═════ Provided data ═════
(** * Workflow canvas: graph normalization, branch resolution and layout

    A shallow embedding of [frontend/src/components/WorkflowCanvas.jsx]
    (the normalization effect and [getLayoutedElements]) and of the JSON
    export of [frontend/src/components/WorkflowConsole.jsx].

    The component consumes an untyped JSON value, so the embedding starts
    with a small model of JavaScript values and of the handful of
    language operations the component applies to them: truthiness, [||],
    property reads with and without optional chaining, [String(...)],
    strict comparison against a string literal, and case conversion. *)

From Stdlib Require Import List String Ascii ZArith QArith Bool Lia DecimalString.
From Stdlib Require DecimalPos DecimalZ.
Import ListNotations.
Local Close Scope Q_scope.
Local Open Scope string_scope.

(** ** JavaScript values *)

Module JS.

(** A JSON-shaped JavaScript value.  Numbers are the integer-valued ones
    (identifiers, indexes); an object is the list of its own enumerable
    properties in enumeration order, and a property read returns the
    first binding of the key. *)
#[local] Unset Elimination Schemes.
Inductive value : Type :=
| VUndef
| VNull
| VBool (b : bool)
| VNum (z : Z)
| VStr (s : string)
| VArr (elems : list value)
| VObj (props : list (string * value)).
#[local] Set Elimination Schemes.

(** Induction over values, with the hypothesis available for every
    element of an array and every property value of an object. *)
Fixpoint value_ind (P : value -> Prop)
    (Hundef : P VUndef) (Hnull : P VNull)
    (Hbool : forall b, P (VBool b)) (Hnum : forall z, P (VNum z))
    (Hstr : forall s, P (VStr s))
    (Harr : forall elems, Forall P elems -> P (VArr elems))
    (Hobj : forall props,
        Forall (fun kv => P (snd kv)) props -> P (VObj props))
    (v : value) : P v :=
  match v with
  | VUndef => Hundef
  | VNull => Hnull
  | VBool b => Hbool b
  | VNum z => Hnum z
  | VStr s => Hstr s
  | VArr elems =>
      Harr elems
        ((fix all (l : list value) : Forall P l :=
            match l with
            | [] => Forall_nil P
            | x :: rest =>
                Forall_cons x
                  (value_ind P Hundef Hnull Hbool Hnum Hstr Harr Hobj x)
                  (all rest)
            end) elems)
  | VObj props =>
      Hobj props
        ((fix all (l : list (string * value))
            : Forall (fun kv => P (snd kv)) l :=
            match l with
            | [] => Forall_nil _
            | kv :: rest =>
                Forall_cons kv
                  (value_ind P Hundef Hnull Hbool Hnum Hstr Harr Hobj (snd kv))
                  (all rest)
            end) props)
  end.
Lemma rawChunkedIterate_chunked_witness :
  chunked chunked_error_response = true
  /\ yielded (rawChunkedIterate chunked_error_response)
     = (if closed (raw chunked_error_response) then []
        else map Bytes
               (filter (fun s => negb (is_empty s))
                  (segments (raw chunked_error_response))))
  /\ ending_of (rawChunkedIterate chunked_error_response) = Stop.
Proof.
  split; [reflexivity|].
  apply (rawChunkedIterate_chunked chunked_error_response). reflexivity.
Defined.

(** ** Sizes in the buffered loop *)

Lemma len_slice {A : Type} (s : list A) (i j : Z) :
  0 <= i -> i <= j ->
  len (slice s i j) = Z.min j (len s) - Z.min i (len s).
Proof.
  intros Hi Hj. unfold slice, clamp_index. pose proof (len_nonneg s).
  destruct (Z.ltb_spec i 0); [lia|]. destruct (Z.ltb_spec j 0); [lia|].
  unfold len in *. rewrite length_firstn, length_skipn. lia.
Qed.

Lemma len_cons {A : Type} (x : A) (s : list A) : len (x :: s) = 1 + len s.
Proof. unfold len. cbn [length]. lia. Qed.

Lemma unpack_from_nonneg (b : bytes) t n :
  unpack_from_BxxxL b = Return (t, n) -> 0 <= n.
Proof.
  do 8 (destruct b as [|? b]; [discriminate|]).
  simpl. intros H. injection H as _ <-. apply be32_range.
Qed.

Lemma yielded_act_emit v g : yielded (act (Emit v) g) = v :: yielded g.
Proof. reflexivity. Qed.
Lemma rebuild_product done m inner Model done_p p c1 :
  cart_serializable c !! m = Some inner →
  objects_all env m = Some Model →
  p ∈ filter_products env Model →
  is_Some (inner !! str (pk p)) →
  rebuilding done m done_p c1 →
  ∃ c2,
    match cart_serializable c !! m ≫= (.!! str (pk p)) with
    | None => raise KeyError
    | Some item =>
        match Decimal_of_str (dict_price item) with
        | None => raise InvalidOperation
        | Some d =>
            bind (lift (CartItem_init p (dict_quantity item) (PyDecimal d)))
                 (λ item', item_setitem m (KStr (str (pk p))) item')
        end
    end c1 = (Ok tt, c2)
    ∧ rebuilding done m (done_p ++ [p]) c2.
Proof.
  intros Hinner HModel Hp [dct Hdct] [Hfields Hitems].
  assert (p_model p = m) as Hpm.
  { eapply Htyped; [done|]. unfold filter_products in Hp.
    destruct (CART_PRODUCT_LOOKUP env); [|done].
    by apply list_elem_of_In, filter_In in Hp as [?%list_elem_of_In _]. }
  assert (available env p = true) as Havail.
  { apply available_spec. exists Model. by rewrite Hpm. }
  rewrite Hinner. simpl. rewrite Hdct.
  destruct (serialized_lookup_1 (items c) m (str (pk p)) dct)
    as (i & Hi & Him & Hipk%str_inj & ->).
  { unfold cart_serializable in Hinner. by rewrite Hinner. }
  assert (product i = p) as Hip.
  { destruct (product i), p; simpl in *; congruence. }
  simpl. rewrite Decimal_of_str_of_Decimal.
  unfold bind, lift, CartItem_init. simpl. rewrite Decimal_of_str_of_Decimal.
  assert ({| product := p; quantity := quantity i; price := price i |} = i) as ->.
  { rewrite <-Hip. by destruct i. }
  pose proof (item_setitem_spec m (KStr (str (pk p))) i c1) as Hset.
  assert (has_model c1 m = true) as Hhas.
  { unfold has_model. destruct Hfields as [-> _]. by rewrite Hdefault. }
  rewrite Hhas in Hset. destruct Hset as (c2 & -> & Hbut & Hfields2).
  exists c2. split; [done|]. split.
  { destruct Hfields as (? & ? & ?), Hfields2 as (? & ? & ?).
    repeat split; congruence. }
  assert (reloaded env c m (KStr (str (pk p))) i) as Hreloaded.
  { unfold reloaded. rewrite Hip. by rewrite Hpm. }
  intros m' k' j. rewrite Hbut. case_decide as Hmk; [|rewrite Hitems].
  - destruct Hmk as [-> ->]. split.
    + intros [= <-]. split; [|done]. right. split; [done|].
      rewrite Hip, elem_of_app, list_elem_of_singleton. auto.
    + intros [_ (Hk & Hm & Hj & _)]. f_equal. apply Hone; [done..|].
      injection Hk as Hk%str_inj.
      destruct (product i), (product j); simpl in *; congruence.
  - split.
    + intros [[?|[-> Hdone]] ?]; (split; [|done]); auto.
      right. split; [done|]. rewrite elem_of_app. auto.
    + intros [[?|[-> Hdone]] Hrel]; (split; [|done]); auto.
      apply elem_of_app in Hdone as [?|Hjp%list_elem_of_singleton]; auto.
      destruct Hmk. destruct Hrel as (-> & _). by rewrite Hjp.
Qed.
(** The specification's worked example: open 100, high 110, low 95,
    close 105 and a previous close of 98. *)
Example reaction_metrics_example :
  exists r,
    Analyzer.analyze_ticker stable_pandas Sample.client "ACME" [Sample.bmo_event] = Ok [r] /\
    Metric.open r = 100%Q /\ Metric.high r = 110%Q /\
    Metric.low r = 95%Q /\ Metric.close r = 105%Q /\
    Metric.prev_close r = Some 98%Q /\
    (exists g, Metric.gap_ret r = Some g /\ (g == 2 # 98)%Q /\
               (Qabs (g - 0.0204) < 0.0001)%Q) /\
    (exists o, Metric.oc_ret r = Some o /\ (o == 0.05)%Q) /\
    (exists w, Metric.range_pct r = Some w /\ (w == 0.15)%Q).
Proof.
  eexists. split; [vm_compute; reflexivity|].
  repeat split; try reflexivity; eexists; (split; [reflexivity|]);
    try split; reflexivity.
Qed.

(** A session that opens at zero has no open-to-close return and no
    range. *)
Example zero_open_example (first : Bar) (rest : list Bar) (pc : option Q) :
  (bar_open first == 0)%Q ->
  Metric.oc_ret (Analyzer.reaction_record "ACME" (Sample.utc_timestamp (Sample.jan 9) 13 0)
                   "BMO" (Sample.jan 9) first rest pc) = None /\
  Metric.range_pct (Analyzer.reaction_record "ACME" (Sample.utc_timestamp (Sample.jan 9) 13 0)
                      "BMO" (Sample.jan 9) first rest pc) = None.
Proof.
  intros H. apply Qeqb_true in H. cbn. by rewrite H.
Qed.
Lemma primary_cmp_consistent (cols : list Column) (k : Field)
    (dat : list UserData) :
  Forall (λ c, sorter c = None) cols →
  consistent (primary_cmp (find_column cols k) k) dat.
Proof.
  intros Hcols.
  assert (find_column cols k ≫= sorter = None) as Hnone.
  { unfold find_column. destruct (find _ cols) as [c |] eqn:Hfind; [| done].
    apply find_some in Hfind as [Hin _]. simpl.
    rewrite Forall_forall in Hcols. apply Hcols. by apply list_elem_of_In. }
  destruct (default_cmp_consistent k dat) as [H1 H2 H3 H4 H5].
  split; unfold primary_cmp; rewrite Hnone; done.
Qed.

(** A comparator that subtracts two keys is consistent. *)
Lemma decade_cmp_consistent (dat : list UserData) :
  consistent (primary_cmp (Some decade_column) f_age) dat.
Proof.
  split; unfold primary_cmp; simpl; intros; lia.
Qed.

End UserRowsFacts.

(** * Properties of DataTable: sorting *)
Module DataTableSortFacts.
Import Sorting SortingFacts DataTable.

Lemma StronglySorted_strengthen {A} (R R' : A → A → Prop) (l : list A) :
  NoDup l → StronglySorted R l →
  (∀ a b, a ∈ l → b ∈ l → a ≠ b → R a b → R' a b) →
  StronglySorted R' l.
Proof.
  intros Hnd Hs. induction Hs as [| x l Hs IH Hx]; intros HR; [constructor |].
  apply NoDup_cons in Hnd as [Hx_notin Hnd].
  constructor.
  - apply IH; [done |]. intros a b Ha Hb. apply HR; by right.
  - rewrite Forall_forall in Hx |- *. intros y Hy.
    apply HR; [by left | by right | | by apply Hx].
    intros ->. done.
Qed.

Lemma StronglySorted_lookup {A} (R : A → A → Prop) (l : list A) i j x y :
  StronglySorted R l → l !! i = Some x → l !! j = Some y → (i < j)%nat →
  R x y.
Proof.
  intros Hs. revert i j. induction Hs as [| a l Hs IH Ha]; intros i j Hi Hj Hij.
  - done.
  - destruct j as [| j]; [lia |]. destruct i as [| i]; simpl in *.
    + simplify_eq. rewrite Forall_forall in Ha. apply Ha.
      by eapply list_elem_of_lookup_2.
    + apply (IH i j); [done.. | lia].
Qed.

Section Sort.
Context {T K V : Type} `{!RowType T K V}.
Implicit Types (col : option (Column (T:=T) (K:=K))) (k : K) (d : Direction).
Implicit Types (dat : list T) (x y z : T * Z).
═════
Task item: Above are the entries. Quote exactly the lines from the one bearing "The component consumes" through the one bearing "From Stdlib Require DecimalPos DecimalZ.".

Solution to this task:
    The component consumes an untyped JSON value, so the embedding starts
    with a small model of JavaScript values and of the handful of
    language operations the component applies to them: truthiness, [||],
    property reads with and without optional chaining, [String(...)],
    strict comparison against a string literal, and case conversion. *)

From Stdlib Require Import List String Ascii ZArith QArith Bool Lia DecimalString.
From Stdlib Require DecimalPos DecimalZ.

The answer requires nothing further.